Aquella tarde, Vitalino Girón cruzó media ciudad pa­ra hablar con Julio Meneses en su oficina de la zona 4. Julio sería el primero en conocer la noticia.

Hacía un par de días que el rector Eduardo Meyer ha­bía hablado con Vitalino Girón. El rector le había pe­dido que se presentara cuanto antes en su despacho. La universidad estaba inmersa en una huelga que ya du­raba la mayor parte del mes de octubre, pero Meyer no abordó el tema en su conversación con Vitalino. El rector se acercó al decano y empezó a pedirle que con­siderase salir un tiempo de Guatemala hasta que todo se calmase un poco.

–Estás en la lista. ¿Por qué no aprovechas tu viaje del domingo para quedarte fuera un tiempo? –le dijo el rector.

Hasta entonces Vitalino Girón se había resistido al exilio, pero ahora lo aceptaría.

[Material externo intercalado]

(** * The durable scope of a supervisor (workload/store.go) *)
Record TurnScope := mkScope { sp_RunID : uuid; sp_TurnID : uuid; sp_AssignedModel : string; sp_ScopeIdentityID : uuid }.
Inductive ScopeErr := ErrScopeDenied | ErrInfrastructure.
(** The join; [runID] is compared as text. *)
Definition turn_scope (d : DispatchDB) (poolID runID turnID workerID : string) (generation : Z) : option TurnScope :=
  t ← turns (wk_rt (dp_wk d)) !! turnID;
  pool ← pool_assignments (dp_wk d) !! turn_RunID t;
  wr ← workflow_runs (wk_rt (dp_wk d)) !! turn_RunID t;
  ta ← turn_assignments d !! turnID;
  if bool_decide (turn_State t = TurnRunning ∧ turn_RunID t = runID ∧ pool = poolID ∧ as_State ta = AssignmentActive ∧
       as_RunID ta = turn_RunID t ∧ as_PoolID ta = pool ∧ as_WorkerID ta = workerID ∧ as_FencingGeneration ta = generation)
  then Some (mkScope (turn_RunID t) (turn_ID t) (default EmptyString (turn_Model t)) (run_ScopeIdentityID wr)) else None.
Definition pool_by_prefix (d : DispatchDB) (spiffeID : string) : option Pool :=
  min_by (λ p, - Z.of_nat (String.length (po_SpiffeIDPrefix p))) (select (prefix_matches spiffeID) (pools d)).
(** [strconv.ParseUint(s, 10, 63)]. *)
Definition ParseUint63 (s : string) : option Z :=
  let '(v, n, rest) := Json.digits 0 0 s in
  if (n =? 0) || negb (String.eqb rest EmptyString) || (int8_max <? v) then None else Some v.

Section gateway.
(** SHA-256 in hexadecimal; [uuid.Parse] of the uuid package, and the conversion to [uuid] of
    PostgreSQL, which gives the canonical text. *)
Context (sha256hex : string → string) (uuid_Parse : string → bool) (pg_uuid : string → option uuid).

(** A read of the live tables. *)
Definition live {A} (f : DispatchDB → ScopeErr + A) : InfP (ScopeErr + A) :=
  fails ← ask QFails;
  if fails : bool then mret (inl ErrInfrastructure) else inspect (λ s, f (wd_dispatch (if_world s))).
Definition ResolvePoolBySpiffePrefix (spiffeID : string) : InfP (ScopeErr + Pool) :=
  live (λ d, match pool_by_prefix d spiffeID with Some p => inr p | None => inl ErrScopeDenied end).
Definition ResolveTurnScope (poolID runID turnID workerID : string) (generation : Z) : InfP (ScopeErr + TurnScope) :=
  if negb (uuid_Parse runID) || negb (uuid_Parse turnID) then mret (inl ErrScopeDenied)
  else live (λ d,
    match pg_uuid turnID with
    | None => inl ErrInfrastructure
    | Some turn =>
        match turn_scope d poolID runID turn workerID generation with Some ts => inr ts | None => inl ErrScopeDenied end
    end).

(** * Authentication (middleware/auth.go, workload.go) *)
Definition HashKey (token : string) : string := sha256hex token.
(** [strings.SplitN(header, " ", 2)] has two parts when there is a space. *)
Fixpoint cut_space (s : string) : option (string * string) :=
  match s with
  | EmptyString => None
  | String c s' =>
      if Ascii.eqb c " "%char then Some (EmptyString, s') else '(a, b) ← cut_space s'; Some (String c a, b)
  end.
Definition extractBearerToken (header : string) : string :=
  match cut_space header with
  | Some (scheme, rest) => if String.eqb (lower scheme) "bearer" then TrimSpace rest else EmptyString
  | None => EmptyString
  end.
Definition Auth (rq : Request) (next : Caller → uuid → InfP Reply) : InfP Reply :=
  let token := extractBearerToken (rq_Authorization rq) in
  if String.eqb token EmptyString then mret (Refused 401 "invalid_api_key")
  else
    id ← IdentityByAPIKey (HashKey token);
    match id with
    | None => mret (Refused 401 "invalid_api_key")
    | Some identityID => next (ByKey (HashKey token)) identityID
    end.
Definition AdminAuth (adminKey : string) (rq : Request) (next : InfP Reply) : InfP Reply :=
  if String.eqb (rq_AdminKey rq) EmptyString || negb (String.eqb (rq_AdminKey rq) adminKey)
  then mret (Refused 401 "invalid_admin_key") else next.
Definition scope_refusal (e : ScopeErr) (denied : string) : Reply :=
  match e with ErrInfrastructure => Refused 503 "scope_unavailable" | ErrScopeDenied => Refused 403 denied end.
Definition WorkloadAuth (trustDomain : string) (rq : Request) (next : Caller → uuid → InfP Reply) : InfP Reply :=
  match supervisor_of_conn (rq_TLS rq) trustDomain with
  | None => mret (Refused 403 "invalid_workload_identity")
  | Some id =>
      pool ← ResolvePoolBySpiffePrefix (wi_SPIFFEID id);
      match pool with
      | inl e => mret (scope_refusal e "pool_not_authorized")
      | inr p =>
          if String.eqb (rq_RunID rq) EmptyString || String.eqb (rq_TurnID rq) EmptyString ||
             String.eqb (rq_Generation rq) EmptyString
          then mret (Refused 403 "missing_turn_context")
          else
            match ParseUint63 (rq_Generation rq) with
            | None => mret (Refused 403 "missing_turn_context")
            | Some generation =>
                ts ← ResolveTurnScope (po_ID p) (rq_RunID rq) (rq_TurnID rq) (wi_WorkerID id) generation;
                match ts with
                | inl e => mret (scope_refusal e "turn_not_authorized")
                | inr t =>
                    let wc := mkWorkload (po_ID p) (po_Key p) (sp_RunID t) (sp_TurnID t) (sp_AssignedModel t) (sp_ScopeIdentityID t) in
                    next (ByWorker wc (wi_WorkerID id) generation) (sp_ScopeIdentityID t)
                end
            end
      end
  end.

(** * Rate limits (middleware/ratelimit.go) *)
Definition redis_call {A} (f : Clock → gmap string zkey → A * gmap string zkey) : InfP (option A) :=
  o ← ask QRedis;
  c ← ask QClock;
  match o with
  | Unsent => mret None
  | Answered => atomically (λ s, let '(a, r) := f c (if_redis s) in (Some a, set_redis r s))
  | Unanswered => atomically (λ s, let '(_, r) := f c (if_redis s) in (None, set_redis r s))
  end.
(** A limiter that cannot be asked lets the request pass. *)
Definition RateLimit (limiter : bool) (identityID : uuid) (next : InfP Reply) : InfP Reply :=
  if negb limiter || String.eqb identityID EmptyString then next
  else
    rl ← cached_limits identityID;
    match rl with
    | None => next
    | Some l =>
        rpm ← redis_call (λ c, CheckRPM c identityID (rl_RPM l));
        match rpm with
        | None => next
        | Some res =>
            if negb (rs_Allowed res) then mret (Refused 429 "rate_limit_exceeded")
            else
              tpm ← redis_call (λ c r, (CheckTPM c identityID (rl_TPM l) r, r));
              match tpm with
              | None => next
              | Some res' => if negb (rs_Allowed res') then mret (Refused 429 "rate_limit_exceeded") else next
              end
        end
    end.

(** * The proxy (proxy/handler.go, streaming.go) *)
Definition allowsModel (caps : list Capability) (model : string) : bool :=
  existsb (λ c, String.eqb (cp_Resource c) "*" || String.eqb (cp_Resource c) "model:*" ||
                String.eqb (cp_Resource c) ("model:" +:+ model)) caps.
Definition trackUsage (limiter : bool) (identityID : uuid) (b : Body) : InfP () :=
  let tokens := usage_tokens b in
  if limiter && (0 <? tokens) && negb (String.eqb identityID EmptyString)
  then redis_call (λ c r, ((), IncrementTPM c identityID tokens r));; mret ()
  else mret ().
(** [bufio.ScanLines]: lines without their end of line. *)
Definition strip_cr (s : string) : string :=
  match reverse_bytes s with String c t => if Ascii.eqb c (chr 13) then reverse_bytes t else s | EmptyString => s end.
Definition scan_lines (s : string) : list string :=
  let l := split_byte (chr 10) s in
  strip_cr <$> match last l with Some EmptyString => removelast l | _ => l end.
Definition completions_url (e : Entry) : string := en_BackendURL e +:+ "/v1/chat/completions".
Definition handleNonStreaming (limiter : bool) (caller : Caller) (identityID : uuid) (model : string) (e : Entry) (b : Body) : InfP Reply :=
  ok ← ask QRequestOk;
  if negb ok then mret (Refused 500 "server_error")
  else
    update (log_sent (mkSent caller identityID model e (completions_url e) b));;
    answer ← ask QBackend;
    match answer with
    | None => mret (Refused 502 "backend_error")
    | Some a =>
        if negb (ba_complete a) then mret (Refused 502 "backend_error")
        else
          let respBody := rewriteModelInResponse (en_ModelID e) (RawBody (ba_body a)) in
          trackUsage limiter identityID respBody;;
          mret (Proxied (ba_status a) respBody)
    end.
Definition handleStreaming (limiter : bool) (caller : Caller) (identityID : uuid) (model : string) (e : Entry) (b : Body) : InfP Reply :=
  let b := injectStreamOptions b in
  ok ← ask QRequestOk;
  if negb ok then mret (Refused 500 "server_error")
  else
    update (log_sent (mkSent caller identityID model e (completions_url e) b));;
    answer ← ask QBackend;
    match answer with
    | None => mret (Refused 502 "backend_error")
    | Some a =>
        if negb (ba_status a =? 200) then mret (Proxied (ba_status a) (rewriteModelInResponse (en_ModelID e) (RawBody (ba_body a))))
        else
          let '(out, totals) := stream_lines (en_ModelID e) (take (ba_lines_sent a) (scan_lines (ba_body a))) in
          mret (Streamed out (if limiter && negb (String.eqb identityID EmptyString) then stream_deltas 0 totals else []))
    end.
Definition model_mismatch (caller : Caller) (model : string) : bool :=
  match caller with ByWorker wc _ _ => negb (String.eqb model (wc_AssignedModel wc)) | ByKey _ => false end.
(** The body that is forwarded for an alias. *)
Definition forwarded_body (e : Entry) (bytes : string) : Body :=
  let b := ApplyRequestTransforms e (RawBody bytes) in
  if tf_RewriteModelName (en_Transforms e) && negb (String.eqb (en_BackendModelID e) EmptyString)
  then rewriteModelInRequest (en_BackendModelID e) b else b.
Definition ChatCompletions (limiter : bool) (rq : Request) (caller : Caller) (identityID : uuid) : InfP Reply :=
  match rq_Body rq with
  | None => mret (Refused 400 "invalid_request_error")
  | Some bytes =>
      match decode_request bytes with
      | None => mret (Refused 400 "invalid_request_error")
      | Some req =>
          if String.eqb (ch_Model req) EmptyString then mret (Refused 400 "invalid_request_error")
          else if model_mismatch caller (ch_Model req) then mret (Refused 403 "model_mismatch")
          else
            caps ← Capabilities identityID;
            if negb (allowsModel caps (ch_Model req)) then mret (Refused 403 "model_not_allowed")
            else
              entry ← get_entry (ch_Model req);
              match entry with
              | None => mret (Refused 404 "model_not_found")
              | Some e =>
                  if negb (en_Available e) then mret (Refused 503 "service_unavailable")
                  else
                    let b := forwarded_body e bytes in
                    if ch_Stream req then handleStreaming limiter caller identityID (ch_Model req) e b
                    else handleNonStreaming limiter caller identityID (ch_Model req) e b
              end
      end
  end.
(** [Cache.ListCatalog], in some order of the map. *)
Definition cached_entries (s : InfSys) : list Entry := (map_to_list (ca_catalog (if_cache s))).*2.
Definition ListModels : InfP Reply :=
  l ← inspect cached_entries;
  mret (ModelList (en_ModelID <$> filter (λ e, en_Available e = true) l)).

Vitalino sabía que Meyer tenía acceso a la cúpula del ejército por su relación con el canciller Fernando Andrade Díaz-Durán. Sabía que las palabras de Meyer podían ser ciertas, más ahora que su nombre lo había men­cionado el camarada Rubén, en las torturas a las que le sometieron durante su secuestro en abril. Pero tam­bién sabía que podía tratarse de una argucia del rec­tor para quitarlo de en medio. O que alguien podría es­tar desinformando a Meyer con el mismo fin, como el director financiero de la universidad, Alfredo Mo­rales Taracena.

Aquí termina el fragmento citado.